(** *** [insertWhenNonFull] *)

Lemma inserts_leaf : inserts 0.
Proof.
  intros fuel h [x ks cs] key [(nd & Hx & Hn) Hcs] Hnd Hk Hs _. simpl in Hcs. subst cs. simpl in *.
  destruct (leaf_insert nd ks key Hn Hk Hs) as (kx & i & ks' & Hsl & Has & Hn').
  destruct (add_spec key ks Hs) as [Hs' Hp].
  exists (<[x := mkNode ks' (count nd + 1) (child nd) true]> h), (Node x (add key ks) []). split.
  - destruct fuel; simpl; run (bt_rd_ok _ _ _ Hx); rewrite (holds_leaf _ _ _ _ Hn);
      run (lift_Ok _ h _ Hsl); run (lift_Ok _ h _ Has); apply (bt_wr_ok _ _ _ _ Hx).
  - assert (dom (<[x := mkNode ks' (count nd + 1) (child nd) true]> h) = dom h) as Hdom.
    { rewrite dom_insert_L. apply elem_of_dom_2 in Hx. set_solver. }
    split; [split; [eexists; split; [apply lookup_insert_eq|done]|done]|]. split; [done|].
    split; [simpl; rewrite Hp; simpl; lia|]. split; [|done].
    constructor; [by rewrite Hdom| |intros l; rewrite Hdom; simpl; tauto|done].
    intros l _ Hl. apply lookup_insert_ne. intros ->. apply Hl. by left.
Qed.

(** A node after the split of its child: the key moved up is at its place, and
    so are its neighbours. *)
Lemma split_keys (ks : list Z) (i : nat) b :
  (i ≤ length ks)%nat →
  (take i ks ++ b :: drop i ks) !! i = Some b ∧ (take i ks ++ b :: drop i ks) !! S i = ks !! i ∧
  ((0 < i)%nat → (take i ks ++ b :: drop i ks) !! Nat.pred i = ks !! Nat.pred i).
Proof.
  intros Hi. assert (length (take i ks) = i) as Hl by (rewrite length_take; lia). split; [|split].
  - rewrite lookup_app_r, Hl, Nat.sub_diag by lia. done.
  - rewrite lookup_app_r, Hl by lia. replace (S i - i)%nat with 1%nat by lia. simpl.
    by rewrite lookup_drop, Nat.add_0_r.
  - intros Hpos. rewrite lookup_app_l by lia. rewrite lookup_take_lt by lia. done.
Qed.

--------

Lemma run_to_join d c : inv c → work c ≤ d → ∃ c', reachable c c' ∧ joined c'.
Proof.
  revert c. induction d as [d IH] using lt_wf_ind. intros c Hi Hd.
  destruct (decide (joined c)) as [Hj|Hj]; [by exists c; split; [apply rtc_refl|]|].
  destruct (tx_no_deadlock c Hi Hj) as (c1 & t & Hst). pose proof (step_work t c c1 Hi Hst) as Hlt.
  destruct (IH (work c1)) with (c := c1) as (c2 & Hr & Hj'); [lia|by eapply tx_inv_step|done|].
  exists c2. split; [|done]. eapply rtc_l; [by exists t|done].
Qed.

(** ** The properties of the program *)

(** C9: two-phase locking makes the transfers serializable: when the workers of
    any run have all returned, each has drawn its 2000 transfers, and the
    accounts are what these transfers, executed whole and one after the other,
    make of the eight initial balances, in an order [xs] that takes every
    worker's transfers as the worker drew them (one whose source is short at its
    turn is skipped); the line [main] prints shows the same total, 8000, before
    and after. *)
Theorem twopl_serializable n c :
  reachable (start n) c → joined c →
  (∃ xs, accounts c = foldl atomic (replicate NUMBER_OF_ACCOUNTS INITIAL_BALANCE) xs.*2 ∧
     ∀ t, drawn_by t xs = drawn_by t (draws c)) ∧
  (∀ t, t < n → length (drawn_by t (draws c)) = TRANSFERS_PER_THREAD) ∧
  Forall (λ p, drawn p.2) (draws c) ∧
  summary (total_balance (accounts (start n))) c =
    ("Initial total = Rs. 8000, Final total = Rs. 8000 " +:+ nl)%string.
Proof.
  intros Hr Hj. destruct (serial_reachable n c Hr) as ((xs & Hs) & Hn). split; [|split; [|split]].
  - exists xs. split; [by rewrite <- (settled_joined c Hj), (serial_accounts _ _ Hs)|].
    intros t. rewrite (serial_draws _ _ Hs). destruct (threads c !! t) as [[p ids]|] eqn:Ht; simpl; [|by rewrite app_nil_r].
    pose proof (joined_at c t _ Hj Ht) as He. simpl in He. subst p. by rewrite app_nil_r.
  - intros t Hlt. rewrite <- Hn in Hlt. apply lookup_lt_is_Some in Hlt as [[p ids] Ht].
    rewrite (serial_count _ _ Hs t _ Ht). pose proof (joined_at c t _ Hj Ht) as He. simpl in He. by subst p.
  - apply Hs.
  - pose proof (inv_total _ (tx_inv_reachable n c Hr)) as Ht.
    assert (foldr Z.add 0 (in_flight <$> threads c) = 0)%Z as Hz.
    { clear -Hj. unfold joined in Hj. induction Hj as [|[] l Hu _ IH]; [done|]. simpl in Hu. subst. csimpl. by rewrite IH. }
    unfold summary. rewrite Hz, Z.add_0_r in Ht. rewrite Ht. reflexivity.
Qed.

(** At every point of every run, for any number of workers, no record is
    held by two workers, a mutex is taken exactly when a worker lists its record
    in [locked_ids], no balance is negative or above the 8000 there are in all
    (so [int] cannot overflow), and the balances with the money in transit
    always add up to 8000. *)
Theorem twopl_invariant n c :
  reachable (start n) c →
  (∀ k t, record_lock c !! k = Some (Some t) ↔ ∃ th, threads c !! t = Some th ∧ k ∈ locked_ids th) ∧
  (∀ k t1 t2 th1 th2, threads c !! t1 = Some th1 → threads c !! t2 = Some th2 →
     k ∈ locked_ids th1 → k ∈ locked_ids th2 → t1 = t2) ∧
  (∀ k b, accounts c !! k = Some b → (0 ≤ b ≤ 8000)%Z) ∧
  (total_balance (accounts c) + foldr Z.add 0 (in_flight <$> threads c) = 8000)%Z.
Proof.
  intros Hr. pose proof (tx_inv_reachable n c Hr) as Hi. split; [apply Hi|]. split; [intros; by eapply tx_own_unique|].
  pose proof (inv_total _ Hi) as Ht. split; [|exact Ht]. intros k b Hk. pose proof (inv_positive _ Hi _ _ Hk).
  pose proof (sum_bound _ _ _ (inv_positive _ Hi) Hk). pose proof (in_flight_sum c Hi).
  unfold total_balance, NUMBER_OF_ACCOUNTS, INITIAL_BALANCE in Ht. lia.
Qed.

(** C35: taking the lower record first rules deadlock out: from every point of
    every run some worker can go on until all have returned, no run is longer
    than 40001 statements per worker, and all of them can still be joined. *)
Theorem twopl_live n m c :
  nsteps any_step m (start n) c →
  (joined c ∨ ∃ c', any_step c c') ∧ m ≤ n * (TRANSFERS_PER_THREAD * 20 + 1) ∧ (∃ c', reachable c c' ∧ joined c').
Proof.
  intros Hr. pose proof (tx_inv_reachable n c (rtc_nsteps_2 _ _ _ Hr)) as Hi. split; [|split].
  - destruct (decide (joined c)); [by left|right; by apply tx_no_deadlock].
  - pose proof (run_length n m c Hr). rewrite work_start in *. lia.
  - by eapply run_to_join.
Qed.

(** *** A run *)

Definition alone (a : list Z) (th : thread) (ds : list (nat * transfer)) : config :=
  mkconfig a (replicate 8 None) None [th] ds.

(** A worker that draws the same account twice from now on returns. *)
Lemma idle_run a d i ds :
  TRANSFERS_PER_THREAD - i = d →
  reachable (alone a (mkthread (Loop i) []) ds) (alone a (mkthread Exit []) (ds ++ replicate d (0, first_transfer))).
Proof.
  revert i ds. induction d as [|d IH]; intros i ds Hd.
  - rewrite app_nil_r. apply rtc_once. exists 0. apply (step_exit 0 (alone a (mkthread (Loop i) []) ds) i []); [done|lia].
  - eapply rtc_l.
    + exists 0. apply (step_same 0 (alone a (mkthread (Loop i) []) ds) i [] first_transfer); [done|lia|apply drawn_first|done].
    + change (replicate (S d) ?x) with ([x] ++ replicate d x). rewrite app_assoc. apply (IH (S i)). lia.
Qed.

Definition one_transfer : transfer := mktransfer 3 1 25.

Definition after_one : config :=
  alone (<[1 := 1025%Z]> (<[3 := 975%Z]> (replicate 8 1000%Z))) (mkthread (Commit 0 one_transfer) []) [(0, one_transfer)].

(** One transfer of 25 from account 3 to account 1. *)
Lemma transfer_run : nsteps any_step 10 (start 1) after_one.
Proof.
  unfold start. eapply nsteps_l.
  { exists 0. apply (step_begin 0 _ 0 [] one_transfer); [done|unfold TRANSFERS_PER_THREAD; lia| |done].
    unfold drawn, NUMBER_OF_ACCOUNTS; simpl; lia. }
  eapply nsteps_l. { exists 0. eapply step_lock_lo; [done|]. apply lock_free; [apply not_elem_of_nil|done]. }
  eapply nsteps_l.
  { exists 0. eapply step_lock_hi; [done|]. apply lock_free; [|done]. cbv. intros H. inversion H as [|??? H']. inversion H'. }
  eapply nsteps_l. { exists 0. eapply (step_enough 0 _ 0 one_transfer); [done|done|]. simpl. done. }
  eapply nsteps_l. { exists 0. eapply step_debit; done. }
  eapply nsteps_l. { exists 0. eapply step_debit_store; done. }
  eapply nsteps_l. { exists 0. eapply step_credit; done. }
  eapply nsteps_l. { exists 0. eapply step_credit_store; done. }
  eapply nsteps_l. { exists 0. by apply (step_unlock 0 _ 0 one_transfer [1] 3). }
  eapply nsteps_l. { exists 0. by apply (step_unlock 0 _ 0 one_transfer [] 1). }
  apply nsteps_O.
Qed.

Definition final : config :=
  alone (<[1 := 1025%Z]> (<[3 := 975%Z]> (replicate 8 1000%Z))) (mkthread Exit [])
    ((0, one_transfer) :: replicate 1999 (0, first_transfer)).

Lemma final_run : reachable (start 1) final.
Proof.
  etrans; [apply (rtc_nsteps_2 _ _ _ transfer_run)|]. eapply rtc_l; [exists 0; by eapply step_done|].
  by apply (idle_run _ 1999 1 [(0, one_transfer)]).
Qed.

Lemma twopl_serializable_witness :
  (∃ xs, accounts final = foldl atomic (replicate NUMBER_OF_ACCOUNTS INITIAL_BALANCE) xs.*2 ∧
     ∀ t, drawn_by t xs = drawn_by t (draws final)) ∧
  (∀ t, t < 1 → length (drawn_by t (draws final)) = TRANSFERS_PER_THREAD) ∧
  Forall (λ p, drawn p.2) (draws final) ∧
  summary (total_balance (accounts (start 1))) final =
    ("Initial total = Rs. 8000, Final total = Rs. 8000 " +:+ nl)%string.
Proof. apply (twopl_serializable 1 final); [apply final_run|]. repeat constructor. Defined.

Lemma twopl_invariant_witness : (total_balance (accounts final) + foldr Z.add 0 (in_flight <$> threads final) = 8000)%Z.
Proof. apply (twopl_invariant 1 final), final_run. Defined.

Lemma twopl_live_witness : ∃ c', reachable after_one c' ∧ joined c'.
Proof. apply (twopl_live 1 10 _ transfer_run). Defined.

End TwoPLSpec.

--------

_TASK TO COMPLETE:_ Copy only this part of the entries above: the line with "(** *** [insertWhenNonFull] *)", the line with "exists (<[x := mkNode", and the lines between, all exactly as written.

_OUTPUT FOR THIS EXERCISE:_
(** *** [insertWhenNonFull] *)

Lemma inserts_leaf : inserts 0.
Proof.
  intros fuel h [x ks cs] key [(nd & Hx & Hn) Hcs] Hnd Hk Hs _. simpl in Hcs. subst cs. simpl in *.
  destruct (leaf_insert nd ks key Hn Hk Hs) as (kx & i & ks' & Hsl & Has & Hn').
  destruct (add_spec key ks Hs) as [Hs' Hp].
  exists (<[x := mkNode ks' (count nd + 1) (child nd) true]> h), (Node x (add key ks) []). split.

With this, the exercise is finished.